> [Records from a data source]
◆ ◆ ◆
(** C6: on a working list with pairwise distinct key names, an Add whose
    trimmed name is empty or taken and a Rename whose new name is empty or
    another entry's leave the working list (and the snapshots) as they
    were, and every edit -- Add, Delete, Rename, Reorder -- yields a session,
    no error, whose key names are again pairwise distinct. *)
Theorem C6_invalid_edits_and_distinct_keys :
  forall uuid r e st,
    NoDup (map key (propertyList st)) ->
    (InvalidEdit e st ->
     propertyList (applyEdit uuid r e st) = propertyList st
     /\ frontmatterLists (applyEdit uuid r e st) = frontmatterLists st)
    /\ NoDup (map key (propertyList (applyEdit uuid r e st))).
Proof.
  intros uuid r e st Hnd. split.
  - intros Hinv. split; [|apply applyEdit_frontmatterLists].
    destruct e as [name|idx|idx name|i d]; simpl in *; try contradiction.
    + unfold addNewProperty. simpl. destruct Hinv as [E|Hin].
      * rewrite E. reflexivity.
      * apply existsb_key_In in Hin. rewrite Hin.
        now rewrite andb_false_r.
    + unfold renameProperty.
      destruct (nth_error (propertyList st) idx) as [prop|]; [|reflexivity].
      destruct (existsb _ internalpropertyList); [reflexivity|].
      destruct Hinv as [->|(j & p & Hj & Hp & Hk)]; [reflexivity|].
      assert (Hin : In name (map key (propertyList st))).
      { rewrite <- Hk. apply in_map. eapply nth_error_In; eassumption. }
      apply existsb_key_In in Hin. rewrite Hin. now rewrite andb_false_r.
  - destruct e as [name|idx|idx name|i d]; simpl.
    + unfold addNewProperty. simpl.
      destruct (negb (String.eqb (JS.trim name) "")); simpl; [|assumption].
      destruct (existsb _ (propertyList st)) eqn:Ex; simpl; [assumption|].
      rewrite map_app. simpl.
      apply NoDup_rev in Hnd. rewrite <- (rev_involutive (_ ++ _)).
      apply NoDup_rev. rewrite rev_app_distr. simpl. constructor; [|assumption].
      rewrite <- in_rev. rewrite <- existsb_key_In. now rewrite Ex.
    + rewrite map_removeAt. now apply NoDup_removeAt.
    + unfold renameProperty.
      destruct (nth_error (propertyList st) idx) as [prop|]; [|assumption].
      destruct (existsb _ internalpropertyList); [assumption|].
      destruct (negb (String.eqb name "")); simpl; [|assumption].
      destruct (existsb _ (propertyList st)) eqn:Ex; simpl; [assumption|].
      apply NoDup_setKeyAt; [assumption|].
      rewrite <- existsb_key_In. now rewrite Ex.
    + destruct (in_dec string_dec i (map id (propertyList st))) as [Hin|Hout].
      * eapply Permutation_NoDup; [|exact Hnd].
        apply Permutation_map. now apply onDrop_Permutation.
      * unfold onDrop. destruct (String.eqb i ""); [assumption|].
        replace (findIndex (fun p => String.eqb (id p) i) (propertyList st))
          with (-1)%Z; [assumption|].
        symmetry. clear Hnd. induction (propertyList st) as [|q l IH]; [reflexivity|].
        simpl in *. destruct (String.eqb_spec (id q) i) as [E|_]; [tauto|].
        rewrite IH by tauto. reflexivity.
Qed.
(** X9: with a non-empty bme680sensors section, discovery returns one sensor per
    option, in order, named by the option's value and addressed by
    int(key, 16); a key that parses to 0 gives the driver's default address,
    because the constructor tests the address for truth. *)
Theorem configured_sensors_match_items (env : Env) (items : section)
    (sensors : list BME680Sensor.t) :
  config env !! "bme680sensors" = Some items ->
  items <> [] ->
  outcome (BME680Sensor.create_sensors env) = inr sensors ->
  Forall2 (fun item s =>
    BME680Sensor.mqtt_id s = snd item
    /\ exists addr, int (fst item) 16 = Some addr
         /\ bme680.i2c_addr (BME680Sensor._sensor s)
            = (if (addr =? 0)%Z then None else Some addr)) items sensors.
Proof.
  intros Hitems Hne. rewrite create_sensors_run. unfold outcome at 1. cbn [snd].
  destruct (outcome (BME680Sensor.scan_buses env [0; 1]%Z None)) as [e|dev];
    [discriminate|].
  unfold config_section. rewrite Hitems.
  destruct (create_configured_run env dev items []) as [_ [(created & Hall & Hout)|Hfail]].
  - rewrite Hout. cbn [app].
    destruct created as [|s created].
    + inversion Hall; subst. contradiction.
    + intros [= <-]. clear Hout Hne Hitems.
      induction Hall as [|item s' items' created' Hitem _ IH]; constructor; [|exact IH].
      destruct (construct_item_fields _ _ _ _ Hitem) as (Hid & _ & Haddr). auto.
  - destruct Hfail as (before & item & after & created & e & _ & _ & _ & Hout).
    rewrite Hout. discriminate.
Qed.
(** * Storage miner and storage market actors: a shallow embedding

    The miner actor ([src/unnamed/part_000], package [miner]) and the market
    actor (the [market] package inside [src/support/vm/testing.go]) are
    embedded as functions in a state-and-abort monad over an explicit world
    (actor state, actor balance, messages sent).  An abort carries the exit
    code and the format string of the [rt.Abortf] that raised it.

    Epochs are [int64] in the source: they are integers here and every
    addition, subtraction and product on them is wrapped ([int64]).  Token
    amounts are [big.Int]: unbounded integers.  Content identifiers are
    opaque handles. *)

From Stdlib Require Import ZArith List String Bool Lia.
From stdpp Require Import base gmap list.
Import ListNotations.
Local Open Scope string_scope.
Local Open Scope list_scope.
Local Open Scope Z_scope.

(** ** Machine integers *)

Definition MaxInt64 : Z := 2 ^ 63 - 1.
Definition MinInt64 : Z := - 2 ^ 63.
Definition MaxUint64 : Z := 2 ^ 64 - 1.

(** Two's complement wrap-around of a 64-bit signed result. *)
Definition int64 (z : Z) : Z := (z + 2 ^ 63) mod 2 ^ 64 - 2 ^ 63.
Definition uint64 (z : Z) : Z := z mod 2 ^ 64.

Definition add64 (a b : Z) : Z := int64 (a + b).
Definition sub64 (a b : Z) : Z := int64 (a - b).
Definition mul64 (a b : Z) : Z := int64 (a * b).
(** Go's [/] and [%] truncate towards zero. *)
Definition div64 (a b : Z) : Z := int64 (Z.quot a b).
Definition rem64 (a b : Z) : Z := Z.rem a b.

Abbreviation Address := Z (only parsing).
Abbreviation ChainEpoch := Z (only parsing).
Abbreviation TokenAmount := Z (only parsing).
Abbreviation Cid := Z (only parsing).
Abbreviation DealID := Z (only parsing).
Abbreviation SectorNumber := Z (only parsing).

(** Ascending sort, for the places where the source sorts keys. *)
Fixpoint insertSorted (e : Z) (l : list Z) : list Z :=
  match l with
  | [] => [e]
  | x :: rest => if e <? x then e :: x :: rest else x :: insertSorted e rest
  end.
Definition sortZ (l : list Z) : list Z := fold_right insertSorted [] l.

(** [abi.ChainEpoch(-1)], the market's "undefined" epoch. *)
Definition epochUndefined : ChainEpoch := -1.

(** ** Exit codes ([go-state-types/exitcode]) *)

Module exitcode.
Abbreviation ExitCode := Z (only parsing).
Definition Ok : ExitCode := 0.
Definition SysErrInsufficientFunds : ExitCode := 6.
Definition SysErrForbidden : ExitCode := 8.
Definition ErrIllegalArgument : ExitCode := 16.
Definition ErrNotFound : ExitCode := 17.
Definition ErrForbidden : ExitCode := 18.
Definition ErrInsufficientFunds : ExitCode := 19.
Definition ErrIllegalState : ExitCode := 20.
Definition ErrSerialization : ExitCode := 21.
Definition IsSuccess (c : ExitCode) : bool := c =? Ok.
Definition IsError (c : ExitCode) : bool := negb (c =? Ok).
End exitcode.
Abbreviation ExitCode := exitcode.ExitCode (only parsing).

(** ** Bit fields

    A [bitfield.BitField] holds a set of unsigned integers; the model keeps
    the set bits in the order they were set, without repetition. *)

Module bitfield.
Abbreviation BitField := (list Z) (only parsing).
Definition New : BitField := [].
Definition IsSet (bf : BitField) (i : Z) : bool := existsb (Z.eqb i) bf.
Definition Set_ (bf : BitField) (i : Z) : BitField :=
  if IsSet bf i then bf else bf ++ [i].
Definition Count (bf : BitField) : Z := Z.of_nat (length bf).
Definition IsEmpty (bf : BitField) : bool :=
  match bf with [] => true | _ => false end.
Definition SubtractBitField (a b : BitField) : BitField :=
  filter (fun i => negb (IsSet b i)) a.
End bitfield.
Abbreviation BitField := bitfield.BitField (only parsing).

(** ** Proof structures ([runtime/proof]) *)

Module proof.

Record PoStProof : Type := mkPoStProof {
  PoStProofType : Z;
  ProofBytes : list Z
}.

Record SectorInfo : Type := mkSectorInfo {
  SealProof : Z;
  SectorNumber : SectorNumber;
  SealedCID : Cid
}.

Record WindowPoStVerifyInfo : Type := mkWindowPoStVerifyInfo {
  Randomness : list Z;
  Proofs : list PoStProof;
  ChallengedSectors : list SectorInfo;
  Prover : Address
}.

End proof.

(** ** The invocation monad

    One actor method runs against a world: the actor's committed state, its
    balance and the messages it has sent so far.  [rt.Abortf] ends the
    invocation; the caller of the actor then keeps the world it had. *)

Module rt.

Inductive Result (A : Type) : Type :=
| Done (a : A)
| Abort (code : ExitCode) (msg : string).
Arguments Done {A} a.
Arguments Abort {A} code msg.

(** What a message asks of its receiver. *)
Inductive Call : Type :=
| MethodSend
| UpdatePledgeTotal (delta : TokenAmount)
| UpdateClaimedPower (raw qa : Z)
| EnrollCronEvent (eventEpoch : ChainEpoch) (eventType : Z)
| UseBytes (client : Address) (dealSize : Z)
| RestoreBytes (client : Address) (dealSize : Z).

Record Message : Type := mkMessage {
  To : Address;
  Method : Call;
  Value : TokenAmount
}.

(** The oracle side of the runtime: what the chain and the other actors
    answer during this invocation. *)
Record Runtime : Type := mkRuntime {
  CurrEpoch : ChainEpoch;
  Caller : Address;
  (** code CID of the immediate caller *)
  CallerCode : Cid;
  Receiver : Address;
  ValueReceived : TokenAmount;
  BaseFee : TokenAmount;
  TotalFilCircSupply : TokenAmount;
  ResolveAddress : Address -> option Address;
  GetActorCodeCID : Address -> option Cid;
  (** tag, epoch, entropy *)
  GetRandomnessFromTickets : Z -> ChainEpoch -> list Z -> list Z;
  GetRandomnessFromBeacon : Z -> ChainEpoch -> list Z -> list Z;
  (** signature, signer, CID of the signed payload *)
  VerifySignature : Z -> Address -> Cid -> bool;
  VerifyPoSt : proof.WindowPoStVerifyInfo -> bool;
  (** exit code with which the receiver answers a message *)
  SendCode : Message -> ExitCode
}.

(** The same invocation under another proof verifier. *)
Definition with_VerifyPoSt (v : proof.WindowPoStVerifyInfo -> bool) (r : Runtime) : Runtime :=
  mkRuntime (CurrEpoch r) (Caller r) (CallerCode r) (Receiver r) (ValueReceived r) (BaseFee r)
    (TotalFilCircSupply r) (ResolveAddress r) (GetActorCodeCID r)
    (GetRandomnessFromTickets r) (GetRandomnessFromBeacon r) (VerifySignature r) v (SendCode r).

Record World (S : Type) : Type := mkWorld {
  state : S;
  balance : TokenAmount;
  sent : list Message
}.
Arguments mkWorld {S} _ _ _.
Arguments state {S} _.
Arguments balance {S} _.
Arguments sent {S} _.

(** State-and-abort monad: over [World S] for a method, over [S] alone for
    the body of a [rt.StateTransaction]. *)
Definition M (W A : Type) : Type := W -> Result (A * W).

Definition ret {W A} (a : A) : M W A := fun w => Done (a, w).

Definition bind {W A B} (m : M W A) (k : A -> M W B) : M W B :=
  fun w => match m w with
           | Done (a, w') => k a w'
           | Abort c s => Abort c s
           end.

Definition Abortf {W A} (code : ExitCode) (msg : string) : M W A :=
  fun _ => Abort code msg.

Definition get {W} : M W W := fun w => Done (w, w).
Definition put {W} (w : W) : M W unit := fun _ => Done (tt, w).

(** [rt.StateReadonly(&st)]. *)
Definition StateReadonly {S} : M (World S) S := fun w => Done (state w, w).

(** [rt.StateTransaction(&st, f)]: load, run [f], commit. *)
Definition StateTransaction {S A} (f : M S A) : M (World S) A :=
  fun w => match f (state w) with
           | Done (a, s') => Done (a, mkWorld s' (balance w) (sent w))
           | Abort c s => Abort c s
           end.

Definition CurrentBalance {S} : M (World S) TokenAmount :=
  fun w => Done (balance w, w).

(** [rt.Send]: the value leaves the balance when the receiver accepts; a
    value above the balance is refused by the VM. *)
Definition Send {S} (r : Runtime) (to : Address) (method : Call) (value : TokenAmount)
  : M (World S) ExitCode :=
  fun w =>
    if balance w <? value then Done (exitcode.SysErrInsufficientFunds, w)
    else
      let m := mkMessage to method value in
      let c := SendCode r m in
      if exitcode.IsSuccess c
      then Done (c, mkWorld (state w) (balance w - value) (sent w ++ [m]))
      else Done (c, w).

Definition ValidateImmediateCallerIs {W} (r : Runtime) (addrs : list Address) : M W unit :=
  if existsb (Z.eqb (Caller r)) addrs then ret tt
  else Abortf exitcode.SysErrForbidden "caller is not one of the expected addresses".

Definition ValidateImmediateCallerType {W} (r : Runtime) (types : list Cid) : M W unit :=
  if existsb (Z.eqb (CallerCode r)) types then ret tt
  else Abortf exitcode.SysErrForbidden "caller type is not one of the expected types".

(** The world after the invocation: an abort rolls everything back. *)
Definition outcome {W A} (m : M W A) (w : W) : W :=
  match m w with
  | Done (_, w') => w'
  | Abort _ _ => w
  end.

Definition exit {W A} (m : M W A) (w : W) : ExitCode :=
  match m w with
  | Done _ => exitcode.Ok
  | Abort c _ => c
  end.

(** Computations that only check: they leave the world as it is. *)
Definition pure {W A} (m : M W A) : Prop :=
  forall w a w', m w = Done (a, w') -> w' = w.

(** Computations that do not look at the world: what they answer in one
    world they answer in every other. *)
Definition blind {W A} (m : M W A) : Prop :=
  forall w a w1, m w = Done (a, w1) -> forall w2, m w2 = Done (a, w2).

(** Computations that never abort with the message [msg]. *)
Definition avoids {W A} (msg : string) (m : M W A) : Prop :=
  forall w c, m w <> Abort c msg.

(** [rt.StateCreate(st)]: the first state of the actor. *)
Definition StateCreate {S} (st : S) : M (World S) unit :=
  fun w => Done (tt, mkWorld st (balance w) (sent w)).

End rt.

Import rt.

Notation "'let*' x ':=' c 'in' k" := (rt.bind c (fun x => k))
  (at level 10, x name, c at level 100, k at level 200).
Notation "'let*' ' p ':=' c 'in' k" := (rt.bind c (fun x => match x with p => k end))
  (at level 10, p pattern, c at level 100, k at level 200).
Notation "c1 ';;' c2" := (rt.bind c1 (fun _ => c2))
  (at level 100, c2 at level 200, right associativity).

(** ** Helpers of package [builtin] *)

Module builtin.

(** Addresses of the singleton actors and code CIDs of the actor types. *)
Definition SystemActorAddr : Address := 0.
Definition InitActorAddr : Address := 1.
Definition RewardActorAddr : Address := 2.
Definition CronActorAddr : Address := 3.
Definition StoragePowerActorAddr : Address := 4.
Definition StorageMarketActorAddr : Address := 5.
Definition VerifiedRegistryActorAddr : Address := 6.
Definition BurntFundsActorAddr : Address := 99.

Definition AccountActorCodeID : Cid := 101.
Definition MultisigActorCodeID : Cid := 102.
Definition StorageMinerActorCodeID : Cid := 103.
Definition CallerTypesSignable : list Cid := [AccountActorCodeID; MultisigActorCodeID].

Definition RequirePredicate {W} (cond : bool) (code : ExitCode) (msg : string) : M W unit :=
  if cond then ret tt else Abortf code msg.

Definition RequireParam {W} (cond : bool) (msg : string) : M W unit :=
  RequirePredicate (W := W) cond exitcode.ErrIllegalArgument msg.

Definition RequireState {W} (cond : bool) (msg : string) : M W unit :=
  RequirePredicate (W := W) cond exitcode.ErrIllegalState msg.

Definition RequireSuccess {W} (code : ExitCode) (msg : string) : M W unit :=
  if exitcode.IsSuccess code then ret tt else Abortf code msg.

(** A Go result [(value, error)]: the error may wrap an exit code. *)
Inductive Errorable (A : Type) : Type :=
| Val (a : A)
| Err (wrapped : option ExitCode).
Arguments Val {A} a.
Arguments Err {A} wrapped.

(** [RequireNoErr(rt, err, defaultExitCode, msg)] aborts with the code the
    error wraps, or with the default one. *)
Definition RequireNoErr {W A} (res : Errorable A) (defaultExitCode : ExitCode) (msg : string)
  : M W A :=
  match res with
  | Val a => ret a
  | Err wrapped => Abortf (default defaultExitCode wrapped) msg
  end.

(** [x, err := st.Method(...)] on the state under transaction, followed by
    [RequireNoErr(rt, err, defaultExitCode, msg)]. *)
Definition TryMethod {S A} (method : S -> Errorable (A * S))
           (defaultExitCode : ExitCode) (msg : string) : M S A :=
  fun st => match method st with
            | Val (a, st') => Done (a, st')
            | Err wrapped => Abort (default defaultExitCode wrapped) msg
            end.

(** Modelled from the spec: [builtin.QuantSpec] is declared outside src/.
    The glossary has it as a quantization [(unit, offset)] that snaps epochs
    onto a periodic grid; [QuantizeUp] snaps to the next grid point at or
    after the epoch, [QuantizeDown] to the last one at or before it. *)
Record QuantSpec : Type := NewQuantSpec { unit_ : ChainEpoch; offset : ChainEpoch }.

Definition QuantizeUp (q : QuantSpec) (e : ChainEpoch) : ChainEpoch :=
  let off := rem64 (offset q) (unit_ q) in
  let remainder := rem64 (sub64 e off) (unit_ q) in
  let quotient := div64 (sub64 e off) (unit_ q) in
  if remainder =? 0 then add64 (mul64 (unit_ q) quotient) off
  else if sub64 e off <? 0 then add64 (mul64 (unit_ q) quotient) off
  else add64 (mul64 (unit_ q) (add64 quotient 1)) off.

Definition QuantizeDown (q : QuantSpec) (e : ChainEpoch) : ChainEpoch :=
  let next := QuantizeUp q e in
  if e =? next then next else sub64 next (unit_ q).

End builtin.

(** ** The storage market actor (package [market]) *)

Module market.

Record DealProposal : Type := mkDealProposal {
  PieceCID : Cid;
  PieceSize : Z;
  VerifiedDeal : bool;
  Client : Address;
  Provider : Address;
  Label : string;
  StartEpoch : ChainEpoch;
  EndEpoch : ChainEpoch;
  StoragePricePerEpoch : TokenAmount;
  ProviderCollateral : TokenAmount;
  ClientCollateral : TokenAmount
}.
◆ ◆ ◆
> [Exercise brief]
Write down again the exact lines running from the beginning of the data to the line containing "no error, whose", with both ends included.

> [Answer below]
(** C6: on a working list with pairwise distinct key names, an Add whose
    trimmed name is empty or taken and a Rename whose new name is empty or
    another entry's leave the working list (and the snapshots) as they
    were, and every edit -- Add, Delete, Rename, Reorder -- yields a session,
    no error, whose key names are again pairwise distinct. *)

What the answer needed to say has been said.